▼▼▼

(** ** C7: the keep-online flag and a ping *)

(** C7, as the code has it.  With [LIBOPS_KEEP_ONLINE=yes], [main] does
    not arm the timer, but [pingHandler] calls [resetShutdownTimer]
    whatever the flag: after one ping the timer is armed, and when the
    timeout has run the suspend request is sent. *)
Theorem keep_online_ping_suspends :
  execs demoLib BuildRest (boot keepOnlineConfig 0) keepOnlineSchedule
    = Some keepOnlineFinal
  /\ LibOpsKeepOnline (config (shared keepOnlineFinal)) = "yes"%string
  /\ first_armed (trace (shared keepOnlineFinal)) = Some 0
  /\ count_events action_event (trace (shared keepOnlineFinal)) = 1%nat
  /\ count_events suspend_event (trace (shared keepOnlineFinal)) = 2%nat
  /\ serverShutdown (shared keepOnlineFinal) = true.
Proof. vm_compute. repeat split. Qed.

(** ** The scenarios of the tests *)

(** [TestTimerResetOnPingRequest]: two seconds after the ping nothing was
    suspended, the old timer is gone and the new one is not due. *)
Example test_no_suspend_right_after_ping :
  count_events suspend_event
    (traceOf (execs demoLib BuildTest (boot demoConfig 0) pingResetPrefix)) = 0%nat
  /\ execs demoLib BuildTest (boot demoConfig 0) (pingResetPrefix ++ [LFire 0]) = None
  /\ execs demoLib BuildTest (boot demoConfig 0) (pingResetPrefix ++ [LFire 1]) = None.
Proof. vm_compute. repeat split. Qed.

▲▲▲

**Work request**.
Give the lines again, exactly as they stand, from the beginning of the data through the line with "keepOnlineFinal) = true.".

**Answer to this task**.
(** ** C7: the keep-online flag and a ping *)

(** C7, as the code has it.  With [LIBOPS_KEEP_ONLINE=yes], [main] does
    not arm the timer, but [pingHandler] calls [resetShutdownTimer]
    whatever the flag: after one ping the timer is armed, and when the
    timeout has run the suspend request is sent. *)
Theorem keep_online_ping_suspends :
  execs demoLib BuildRest (boot keepOnlineConfig 0) keepOnlineSchedule
    = Some keepOnlineFinal
  /\ LibOpsKeepOnline (config (shared keepOnlineFinal)) = "yes"%string
  /\ first_armed (trace (shared keepOnlineFinal)) = Some 0
  /\ count_events action_event (trace (shared keepOnlineFinal)) = 1%nat
  /\ count_events suspend_event (trace (shared keepOnlineFinal)) = 2%nat
  /\ serverShutdown (shared keepOnlineFinal) = true.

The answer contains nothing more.